------ The data ------

(** * Phone advisor: query extraction, filter merging, dataset filtering
      and the chat dialogue of [app.py], embedded and verified.

    Modelling conventions.
    - Text is a [string] of bytes (the UTF-8 encoding of the Python [str]);
      the rupee sign is the three bytes of its encoding.  [str.lower],
      [str.capitalize] and the classes [\d] and [\s] of [re] are Python's on
      ASCII characters and on the rupee sign ([plain_text]); on other
      characters Python folds more letters and accepts the digits and spaces
      of every script.
    - A filter dictionary is a [gmap string value]; the values Python stores
      there are integers, booleans and strings.
    - The numeric columns of the catalog are rationals: every finite float or
      integer is one.  pandas compares a column with the float of a bound,
      which is the bound itself up to 2^53 in size ([exact_bounds]).
    - An operation on which Python raises ([TypeError], [AttributeError],
      [ValueError]) returns [None].  The limit of 4300 digits on the
      conversions between integers and text is modelled in [Raising]. *)

From Stdlib Require Import ZArith QArith Ascii String List Permutation Sorted Lia.
From stdpp Require Import base option gmap strings list fin_maps pretty.

Local Open Scope string_scope.
Local Open Scope list_scope.

(** ** Python strings *)

Definition is_upper (c : ascii) : bool :=
  (65 <=? nat_of_ascii c)%nat && (nat_of_ascii c <=? 90)%nat.

Definition is_lower (c : ascii) : bool :=
  (97 <=? nat_of_ascii c)%nat && (nat_of_ascii c <=? 122)%nat.

Definition lower_char (c : ascii) : ascii :=
  if is_upper c then ascii_of_nat (nat_of_ascii c + 32) else c.

Definition upper_char (c : ascii) : ascii :=
  if is_lower c then ascii_of_nat (nat_of_ascii c - 32) else c.

(** [s.lower()] *)
Fixpoint lower (s : string) : string :=
  match s with
  | EmptyString => EmptyString
  | String c s' => String (lower_char c) (lower s')
  end.

(** [s.capitalize()]: first character upper-cased, the rest lower-cased. *)
Definition capitalize (s : string) : string :=
  match s with
  | EmptyString => EmptyString
  | String c s' => String (upper_char c) (lower s')
  end.

(** [s.startswith(p)] *)
Fixpoint starts_with (p s : string) : bool :=
  match p, s with
  | EmptyString, _ => true
  | String a p', String b s' => Ascii.eqb a b && starts_with p' s'
  | String _ _, EmptyString => false
  end.

(** [sub in s] *)
Fixpoint contains (sub s : string) : bool :=
  starts_with sub s ||
  match s with
  | EmptyString => false
  | String _ s' => contains sub s'
  end.

(** [any(k in s for k in ks)] *)
Definition any_in (ks : list string) (s : string) : bool :=
  existsb (fun k => contains k s) ks.

Definition is_digit (c : ascii) : bool :=
  (48 <=? nat_of_ascii c)%nat && (nat_of_ascii c <=? 57)%nat.

(** The characters [\s] matches below code point 128. *)
Definition is_space (c : ascii) : bool :=
  let n := nat_of_ascii c in
  (n =? 32)%nat || ((9 <=? n)%nat && (n <=? 13)%nat)
  || ((28 <=? n)%nat && (n <=? 31)%nat).

Definition digit_val (c : ascii) : Z := Z.of_nat (nat_of_ascii c - 48).

Fixpoint int_acc (acc : Z) (s : string) : Z :=
  match s with
  | EmptyString => acc
  | String c s' => int_acc (10 * acc + digit_val c) s'
  end.

(** The value of [int(s)] on a string of decimal digits.  [int] raises on
    more than 4300 digits: [Raising.int] below is [int] with that check. *)
Definition int (s : string) : Z := int_acc 0 s.

(** Every character of [s] is in the class [p]. *)
Fixpoint all_chars (p : ascii -> bool) (s : string) : bool :=
  match s with
  | EmptyString => true
  | String c s' => p c && all_chars p s'
  end.

(** [s] starts with a character of the class [p]. *)
Definition head_is (p : ascii -> bool) (s : string) : bool :=
  match s with
  | EmptyString => false
  | String c _ => p c
  end.

(** The texts on which the functions above are Python's: ASCII characters
    and the rupee sign (the bytes 226, 130, 185). *)
Fixpoint plain_text (s : string) : bool :=
  match s with
  | EmptyString => true
  | String c s' =>
      if (nat_of_ascii c <? 128)%nat then plain_text s'
      else
        match s' with
        | String c2 (String c3 s'') =>
            (nat_of_ascii c =? 226)%nat && (nat_of_ascii c2 =? 130)%nat
            && (nat_of_ascii c3 =? 185)%nat && plain_text s''
        | _ => false
        end
  end.

(** ** The fragment of [re] the patterns use

    A backtracking matcher: [run r s g] lists, in the order the engine of
    [re] tries them, the ways [r] matches a prefix of [s]; each is the rest
    of the text with the groups captured so far. *)

Module Re.

Inductive regex :=
| Lit (c : ascii)
| Class (p : ascii -> bool)
| Empty
| Cat (r1 r2 : regex)
| Or (r1 r2 : regex)
| Many (r : regex)
| Group (i : nat) (r : regex)
| NotAhead (r : regex).

Definition caps := list (nat * string).

(** The text between the start [s] of a match and its rest [s1]. *)
Definition consumed (s s1 : string) : string :=
  substring 0 (String.length s - String.length s1) s.

(** Greedy repetition of [step]: as many rounds as match, giving up rounds
    from the last one back.  A round that consumes nothing is not repeated;
    [n] bounds the number of rounds, and [S (length s)] rounds are never
    used up on [s]. *)
Definition many (step : string -> caps -> list (string * caps))
  : nat -> string -> caps -> list (string * caps) :=
  fix loop (n : nat) (s : string) (g : caps) : list (string * caps) :=
    match n with
    | O => [(s, g)]
    | S n' =>
        flat_map (fun x =>
                    if (String.length (fst x) <? String.length s)%nat
                    then loop n' (fst x) (snd x) else [])
                 (step s g)
        ++ [(s, g)]
    end.

Fixpoint run (r : regex) (s : string) (g : caps) : list (string * caps) :=
  match r with
  | Lit c =>
      match s with
      | String c' s' => if Ascii.eqb c c' then [(s', g)] else []
      | EmptyString => []
      end
  | Class p =>
      match s with
      | String c' s' => if p c' then [(s', g)] else []
      | EmptyString => []
      end
  | Empty => [(s, g)]
  | Cat r1 r2 => flat_map (fun x => run r2 (fst x) (snd x)) (run r1 s g)
  | Or r1 r2 => run r1 s g ++ run r2 s g
  | Many r1 => many (run r1) (S (String.length s)) s g
  | Group i r1 =>
      List.map (fun x => (fst x, (i, consumed s (fst x)) :: snd x)) (run r1 s g)
  | NotAhead r1 =>
      match run r1 s g with
      | [] => [(s, g)]
      | _ :: _ => []
      end
  end.

(** The first way [r] matches at the start of [s] is [x]. *)
Definition leads (r : regex) (s : string) (g : caps) (x : string * caps) : Prop :=
  exists tl, run r s g = x :: tl.

(** [re.match]: the first way the pattern matches at the start of [s]. *)
Definition match_at (r : regex) (s : string) : option caps :=
  match run r s [] with
  | x :: _ => Some (snd x)
  | [] => None
  end.

(** [re.search]: the match at the leftmost position that has one. *)
Fixpoint search (r : regex) (s : string) : option caps :=
  match match_at r s with
  | Some g => Some g
  | None =>
      match s with
      | EmptyString => None
      | String _ s' => search r s'
      end
  end.

(** [m.group(i)] *)
Fixpoint group (g : caps) (i : nat) : string :=
  match g with
  | [] => EmptyString
  | (j, t) :: g' => if (i =? j)%nat then t else group g' i
  end.

(** Pattern syntax. *)
Fixpoint Str (s : string) : regex :=
  match s with
  | EmptyString => Empty
  | String c s' => Cat (Lit c) (Str s')
  end.

Definition Opt (r : regex) : regex := Or r Empty.
Definition Some1 (r : regex) : regex := Cat r (Many r).
Definition spaces : regex := Many (Class is_space).
Definition digits : regex := Some1 (Class is_digit).

End Re.

Import Re.

Declare Scope re_scope.
Delimit Scope re_scope with re.
Infix "·" := Cat (at level 40, left associativity) : re_scope.
Infix "∣" := Or (at level 50, left associativity) : re_scope.

(** ** Values and filter dictionaries *)

Inductive value :=
| VInt (n : Z)
| VBool (b : bool)
| VStr (s : string).

(** ** The patterns of [extract_filters] *)

Definition rupee : string := "₹".

(** [(?:under|less than|below)\s*₹?\s*(\d+)] *)
Definition price_max_re : regex :=
  ((Str "under" ∣ Str "less than" ∣ Str "below")
   · spaces · Opt (Str rupee) · spaces · Group 1 digits)%re.

(** [₹(\d+)\s*(?:to|-)\s*₹?(\d+)] *)
Definition price_range_re : regex :=
  (Str rupee · Group 1 digits · spaces · (Str "to" ∣ Str "-")
   · spaces · Opt (Str rupee) · Group 2 digits)%re.

(** [(?:over|above|more than)\s*₹?\s*(\d+)] *)
Definition price_min_re : regex :=
  ((Str "over" ∣ Str "above" ∣ Str "more than")
   · spaces · Opt (Str rupee) · spaces · Group 1 digits)%re.

(** [(?:around|about)\s*₹?\s*(\d+)] *)
Definition around_price_re : regex :=
  ((Str "around" ∣ Str "about")
   · spaces · Opt (Str rupee) · spaces · Group 1 digits)%re.

(** [(\d+)\s*gb] *)
Definition gb_re : regex := (Group 1 digits · spaces · Str "gb")%re.

(** [(\d+)\s*gb\s*ram] *)
Definition ram_explicit_re : regex := (gb_re · spaces · Str "ram")%re.

(** [(\d+)\s*gb(?!\s*(?:storage|rom))] *)
Definition ram_ambiguous_re : regex :=
  (gb_re · NotAhead (spaces · (Str "storage" ∣ Str "rom")))%re.

(** [(?:min|at least)\s*(\d+)\s*gb(?:\s*ram)?] *)
Definition ram_min_re : regex :=
  ((Str "min" ∣ Str "at least") · spaces · Group 1 digits · spaces · Str "gb"
   · Opt (spaces · Str "ram"))%re.

(** [(\d+)\s*gb(?:\s*storage|\s*rom)] *)
Definition storage_explicit_re : regex :=
  (gb_re · ((spaces · Str "storage") ∣ (spaces · Str "rom")))%re.

(** [(?:min|at least)\s*(\d+)\s*gb(?:\s*storage|\s*rom)?] *)
Definition storage_min_re : regex :=
  ((Str "min" ∣ Str "at least") · spaces · Group 1 digits · spaces · Str "gb"
   · Opt ((spaces · Str "storage") ∣ (spaces · Str "rom")))%re.

(** [(\d+)\s*mah(?:\s*battery)?] *)
Definition battery_re : regex :=
  (Group 1 digits · spaces · Str "mah" · Opt (spaces · Str "battery"))%re.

------

Task goal => The required answer is each line of the data in which the word "Infix" appears.

Output below =>
Infix "·" := Cat (at level 40, left associativity) : re_scope.
Infix "∣" := Or (at level 50, left associativity) : re_scope.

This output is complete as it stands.